US Secretary-General Antonio Guterres attends a meeting. File photo

"Famine and hunger are no longer about lack of food. They are now largely man-made -- and I use the term deliberately There is no place for famine and starvation in the 21st century."

World Food Program Executive Director David Beasley said leaders responded to his warning to the council a year ago that the world stood on the brink of the COVID-19 pandemic and a hunger pandemic that could push the number of people "marching to the brink of starvation” from 135 million to 270 million and lead to "famines of biblical proportions” in over three dozen countries.

At the end of 2020, more than 88 million people were suffering from acute hunger due to conflict and instability -- a 20 percent increase in one year, he said, pointing to a worsening trend in 2021.

A woman holds her malnourished boy at a feeding centre at the Al Sabeen Hospital in Sanaa, Yemen. File/AP

High-risk zones include the Sahel, the Horn of Africa, South Sudan, Yemen and Afghanistan.

The US ambassador to the United Nations, Linda Thomas-Greenfield, told how she saw a two-year-old girl die of hunger in Uganda in 1993.

"There's no reason we can't get resources to people in acute need," the ambassador said.

"In today's world, famine is human-made. And if it is caused by us, that means it must be stopped by us too," Thomas-Greenfield added.

Oxfam International executive director Gabriela Bucher said people in these areas "are not starving -- they are being starved."

She added: "It makes little difference to the hungry whether they are being starved by deliberate action or the callous negligence of conflict parties or the international community."
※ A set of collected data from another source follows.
(** * community.libvirt [virt] module: the reconciliation core

    A shallow embedding of [plugins/modules/virt.py] and the properties of its
    [core] function.  The hypervisor (libvirt) is an external collaborator: it
    is modelled as a table of domains keyed by name together with an oracle
    telling which driver requests it refuses.  The Python code is embedded in a
    state-and-exception monad that threads the hypervisor, the [Virt] object's
    [conn] attribute, the trace of driver events and the module's warnings. *)

From Stdlib Require Import ZArith String Ascii List DecimalString.
From stdpp Require Import base option list strings gmap fin_maps.

Open Scope Z_scope.
Open Scope string_scope.

(** ** Python values that end up in a module result *)

#[warnings="-register-all"]
Inductive pyval : Type :=
| VNone
| VBool (b : bool)
| VInt (z : Z)
| VStr (s : string)
| VList (l : list pyval)
| VDict (d : list (string * pyval)).

(** A Python [dict] with string keys, in insertion order. *)
Definition pydict : Type := list (string * pyval).

Fixpoint dict_get (k : string) (d : pydict) : option pyval :=
  match d with
  | [] => None
  | (k', v) :: d' => if String.eqb k' k then Some v else dict_get k d'
  end.

(** [d[k] = v]: overwrite in place when the key is there, append otherwise. *)
Fixpoint dict_set (k : string) (v : pyval) (d : pydict) : pydict :=
  match d with
  | [] => [(k, v)]
  | (k', v') :: d' =>
      if String.eqb k' k then (k, v) :: d' else (k', v') :: dict_set k v d'
  end.

(** [isinstance(res, dict)] followed by the wrapping [res = {command: res}]. *)
Definition wrap_result (command : string) (res : pyval) : pydict :=
  match res with
  | VDict d => d
  | _ => [(command, res)]
  end.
WFP Executive Director David Beasley speaks to journalists in Ouagadougou, Burkina Faso. File/AP

Guterres said that in order to save 34 million people in the high risk zones, the United Nations and its agencies have appealed for emergency mobilization of $5.5 billion.
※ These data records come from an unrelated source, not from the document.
(** What a completed load leaves in the store. *)
Lemma save_to_db_chunked_store self file_path table_name if_exists w v w' f :
  fs w !! file_path = Some f →
  save_to_db_chunked self file_path table_name if_exists w = (Ok v, w') →
  let chunks := yields (read_csv_chunked self (fs w) file_path) in
  0 < chunk_size self ∧ header f ≠ [] ∧
  chunks = parse_frame (header f) <$> batches (chunk_size self) (data_rows f) ∧
  (∃ c rest, chunks = c :: rest ∧
     journal (db w') = journal (db w) ++ load_entry table_name Replace true c
                         :: (load_entry table_name Append true <$> rest)) ∧
  tables (db w') =
    <[table_name := {| t_columns := header f;
                       t_rows := fill_row (length (header f)) <$> data_rows f |}]>
      (tables (db w)) ∧
  log w' = log w ++ script_logs (read_csv_chunked self (fs w) file_path)
                 ++ [InfoSaved (length (data_rows f)) table_name].
Proof.
  intros Hf Hsave chunks.
  apply save_to_db_chunked_ok in Hsave as (_ & n & w1 & Hloop & _ & Hdb & Hlog).
  pose proof (load_loop_store table_name (read_csv_chunked self (fs w) file_path) true 0 w)
    as (_ & Hproj & Hlogs).
  rewrite Hloop in Hproj, Hlogs. cbn [fst snd] in Hproj, Hlogs.
  fold chunks in Hproj. symmetry in Hproj.
  specialize (Hlogs n eq_refl).
  destruct chunks as [|c rest] eqn:Hchunks.
  { cbn in Hproj. destruct (ending _) eqn:He; [done|].
    destruct (read_csv_chunked_ending_none _ _ _ _ Hf He) as (Hn & _ & Hy).
    subst chunks. rewrite Hy in Hchunks.
    apply fmap_nil_inv in Hchunks.
    destruct (data_rows f) as [|r rows]; [done|].
    rewrite batches_pull in Hchunks by done. done. }
  apply write_chunks_ok in Hproj as (He & Hn & Htabs & Hjour).
  destruct (read_csv_chunked_ending_none _ _ _ _ Hf He) as (Hsize & Hhdr & Hy).
  subst chunks. rewrite Hchunks in Hy.
  split; [done|]. split; [done|]. split; [done|].
  split; [exists c, rest; split; [done|]; by rewrite Hdb|].
  assert (columns c = header f) as Hcols.
  { assert (columns <$> (c :: rest) = columns <$> (parse_frame (header f) <$>
              batches (chunk_size self) (data_rows f))) as Hc by (by rewrite Hy).
    destruct (batches (chunk_size self) (data_rows f)) as [|b bs]; [done|].
    cbn in Hc. injection Hc as -> _. apply parse_frame_columns. }
  assert (concat (records <$> c :: rest)
          = fill_row (length (header f)) <$> data_rows f) as Hrows.
  { rewrite Hy, <-list_fmap_compose.
    rewrite (list_fmap_ext _ (fmap (fill_row (length (header f)))
                                : list (list cell) → list (list cell))
               (batches (chunk_size self) (data_rows f))).
    2:{ intros i b _. cbn. apply parse_frame_records. }
    by rewrite concat_fmap_fmap, batches_concat. }
  split.
  - rewrite Hdb, Htabs. f_equal. by rewrite Hcols, Hrows.
  - rewrite Hlog, Hlogs, <-app_assoc. do 3 f_equal.
    rewrite Hn, Hy, <-list_fmap_compose.
    rewrite (list_fmap_ext _ length (batches (chunk_size self) (data_rows f))) by done.
    by rewrite sum_list_lengths, batches_concat.
Qed.

(** The table a completed load leaves does not depend on the chunk size. *)
Lemma save_to_db_chunked_chunk_size_independent self1 self2 file_path table_name
    if_exists1 if_exists2 w v1 v2 w1 w2 f :
  fs w !! file_path = Some f →
  save_to_db_chunked self1 file_path table_name if_exists1 w = (Ok v1, w1) →
  save_to_db_chunked self2 file_path table_name if_exists2 w = (Ok v2, w2) →
  tables (db w1) = tables (db w2).
Proof.
  intros Hf H1 H2.
  destruct (save_to_db_chunked_store _ _ _ _ _ _ _ _ Hf H1) as (_ & _ & _ & _ & -> & _).
  by destruct (save_to_db_chunked_store _ _ _ _ _ _ _ _ Hf H2) as (_ & _ & _ & _ & -> & _).
Qed.

Lemma query_data_full execute query w rs :
  execute query (tables (db w)) = Ok rs →
  (query_data execute query None w).1 = Ok (Full rs).
Proof.
  intros He. unfold query_data, read_sql_query, try_except, bind, logger.
  cbn [db]. by rewrite He.
Qed.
Guterres announced he was launching a task force "to avert catastrophe," with representation from the World Food Program and the UN Food and Agriculture Organization.

Countries' responsibilities do not end with simply donating money for food aid, said Bucher of Oxfam.
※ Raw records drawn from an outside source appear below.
Lemma remove_free_block_unlinks_witness :
  exists s' l1 l2,
    [4096; 8192] = l1 ++ 8192 :: l2 /\
    remove_free_block 3 two_free_blocks 8192 = Done s' /\
    list_at (memory s') (HEAD s') (l1 ++ l2) /\
    brk s' = brk two_free_blocks /\
    sbrk_calls s' = sbrk_calls two_free_blocks /\
    stdout s' = stdout two_free_blocks.
Proof.
  apply (remove_free_block_unlinks 3 two_free_blocks 8192 [4096; 8192]).
  - change (HEAD two_free_blocks) with 4096. walk_list.
  - repeat constructor; cbn; intuition discriminate.
  - intros a b [<-|[<-|[]]] [<-|[<-|[]]] Hne;
      try congruence; vm_compute; intuition discriminate.
  - right. left. reflexivity.
  - cbn. lia.
Defined.

(** X4. Removing a non-null block that is not on the (null-terminated)
    free list walks the whole list and changes nothing. *)
Theorem remove_free_block_absent (fuel : nat) (s : state) (block : Z) (L : list Z) :
  list_at (memory s) (HEAD s) L ->
  block <> NULL ->
  ~ In block L ->
  (length L < fuel)%nat ->
  remove_free_block fuel s block = Done s.
Proof.
  intros Hlist Hb Hnotin Hfuel. unfold remove_free_block.
  destruct (HEAD s =? block) eqn:E.
  - apply Z.eqb_eq in E. rewrite E in Hlist.
    inversion Hlist; subst; [congruence|].
    exfalso. apply Hnotin. left. reflexivity.
  - apply remove_loop_absent with L; assumption.
Qed.

Lemma remove_free_block_absent_witness :
  remove_free_block 3 two_free_blocks 12288 = Done two_free_blocks.
Proof.
  apply (remove_free_block_absent 3 two_free_blocks 12288 [4096; 8192]).
  - change (HEAD two_free_blocks) with 4096. walk_list.
  - discriminate.
  - cbn. intuition discriminate.
  - cbn. lia.
Defined.

(** ** What the allocator leaves to the operating system *)

Lemma same_os_refl s : same_os s s.
Proof. repeat split. Qed.

Lemma same_os_trans s1 s2 s3 : same_os s1 s2 -> same_os s2 s3 -> same_os s1 s3.
Proof.
  intros (A1 & A2 & A3 & A4) (B1 & B2 & B3 & B4).
  repeat split; congruence.
Qed.

Lemma remove_loop_os fuel s curr block s' :
  remove_loop fuel s curr block = Done s' -> same_os s s'.
Proof.
  revert curr. induction fuel as [|k IH]; intros curr; cbn; [discriminate|].
  destruct (curr =? NULL); [intros H; inversion H; apply same_os_refl|].
  destruct (_ =? block); [intros H; inversion H; repeat split|].
  apply IH.
Qed.

Lemma take_block_os fuel s curr size s' p :
  take_block fuel s curr size = Done (s', p) -> same_os s s'.
Proof.
  unfold take_block.
  pose proof (split_frame s curr (to_int32 (wrap64 (size + sizeof_free_block)))) as Hf.
  destruct (split s curr _) as [s1 sp]. cbn in Hf.
  assert (H1 : same_os s s1) by (unfold same_os; tauto).
  destruct (sp =? NULL); [intros H; inversion H; subst; exact H1|].
  unfold remove_free_block. destruct (HEAD s1 =? curr).
  - cbn [bind]. intros H. inversion H. subst. exact H1.
  - destruct (remove_loop fuel s1 (HEAD s1) curr) as [s2| | |] eqn:E;
      cbn [bind]; try discriminate.
    intros H. inversion H. subst.
    apply remove_loop_os in E.
    apply (same_os_trans s s1); [exact H1|]. exact E.
Qed.

Lemma tumalloc_scan_os fuel s curr size s' r :
  tumalloc_scan fuel s curr size = Done (s', r) -> same_os s s'.
Proof.
  revert s curr. induction fuel as [|k IH]; intros s curr; [discriminate|].
  cbn [tumalloc_scan].
  destruct (curr =? NULL); [intros H; inversion H; apply same_os_refl|].
  destruct (size <=? _); [|apply IH].
  destruct (take_block (S k) s curr size) as [[s1 sp]| | |] eqn:E;
    cbn [bind]; try discriminate.
  apply take_block_os in E.
  destruct (sp =? NULL).
  - intros H. inversion H. subst. exact E.
  - intros H. apply IH in H. exact (same_os_trans _ _ _ E H).
Qed.

(** What [do_alloc] can return: null, or the old break rounded up. *)
Lemma do_alloc_pointer s n :
  0 < brk s -> brk s + ALIGNMENT < 2 ^ 64 ->
  snd (do_alloc s n) = NULL \/
  (brk s <= snd (do_alloc s n) < brk s + ALIGNMENT).
Proof.
  unfold ALIGNMENT. intros Hpos Htop. unfold do_alloc, sbrk, ALIGNMENT.
  destruct (_ && _).
  - destruct (brk s mod 16 =? 0) eqn:Ea; cbv beta iota zeta delta [negb].
    + destruct (brk s =? SBRK_FAILED); cbn [snd]; [left; reflexivity | right; lia].
    + rewrite (wrap64_small (brk s + 16)) by lia.
      rewrite (wrap64_small (brk s + 16 - 1)) by lia.
      rewrite land_align16 by lia.
      pose proof (Z.div_mod (brk s + 16 - 1) 16 ltac:(lia)) as Hd.
      pose proof (Z.mod_pos_bound (brk s + 16 - 1) 16 ltac:(lia)) as Hr.
      destruct (_ =? SBRK_FAILED); cbn [snd]; [left; reflexivity | right; lia].
  - left. vm_compute. reflexivity.
Qed.

Lemma do_alloc_aligned s n : snd (do_alloc s n) mod ALIGNMENT = 0.
Proof.
  unfold do_alloc. destruct (sbrk s _) as [s1 ptr]. unfold ALIGNMENT.
  destruct (ptr mod 16 =? 0) eqn:Ea; cbv beta iota zeta delta [negb].
  - apply Z.eqb_eq in Ea.
    destruct (ptr =? SBRK_FAILED); cbn [snd]; [reflexivity | exact Ea].
  - rewrite land_align16 by apply wrap64_range.
    destruct (_ =? SBRK_FAILED); cbn [snd]; [reflexivity|].
    rewrite Z.mul_comm. apply Z.mod_mul. lia.
Qed.

Lemma do_alloc_os s n :
  brk_limit (fst (do_alloc s n)) = brk_limit s /\
  stdout (fst (do_alloc s n)) = stdout s /\
  HEAD (fst (do_alloc s n)) = HEAD s /\
  memory (fst (do_alloc s n)) = memory s.
Proof.
  unfold do_alloc, sbrk.
  destruct (_ && _); cbv zeta;
    repeat match goal with
           | |- context [if ?c then _ else _] => destruct c
           end; repeat split; reflexivity.
Qed.

(** X5. Every pointer [tumalloc] returns is a multiple of 16 (null
    included), whatever the break and the free list are. *)
Theorem tumalloc_result_aligned (fuel : nat) (s : state) (size : Z) :
  match tumalloc fuel s size with
  | Done (_, p) => p mod ALIGNMENT = 0
  | _ => True
  end.
Proof.
  unfold tumalloc. destruct (HEAD s =? NULL).
  - pose proof (do_alloc_aligned s (wrap64 (size + sizeof_free_block))) as Ha.
    destruct (do_alloc s _) as [s1 p]. exact Ha.
  - destruct (tumalloc_scan fuel s (HEAD s) size) as [[s1 r]| | |] eqn:E;
      cbn [bind]; try exact I.
    apply tumalloc_scan_result in E. destruct E as [_ [->| ->]].
    + pose proof (do_alloc_aligned s1 (wrap64 (size + sizeof_free_block))) as Ha.
      destruct (do_alloc s1 _) as [s2 ptr]. cbn [snd] in Ha.
      destruct (ptr =? NULL); [exact I|].
      unfold wrap64, ALIGNMENT, sizeof_free_block in *.
      rewrite (Z.mod_mod_divide (ptr + 16) (2 ^ 64) 16)
        by (exists (2 ^ 60); reflexivity).
      rewrite <- (Z.mul_1_l 16) at 1. rewrite Z.mod_add by lia. exact Ha.
    + reflexivity.
Qed.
She denounced "an international community whose most powerful states too often drive starvation with a plentiful supply of weapons."

She cited as examples the Tigray region of Ethiopia, and Yemen.

She said the council "should deepen its work on this topic," guarantee humanitarian access to dangerously hungry people and "also take any opportunity to create meaningful accountability for starvation crimes."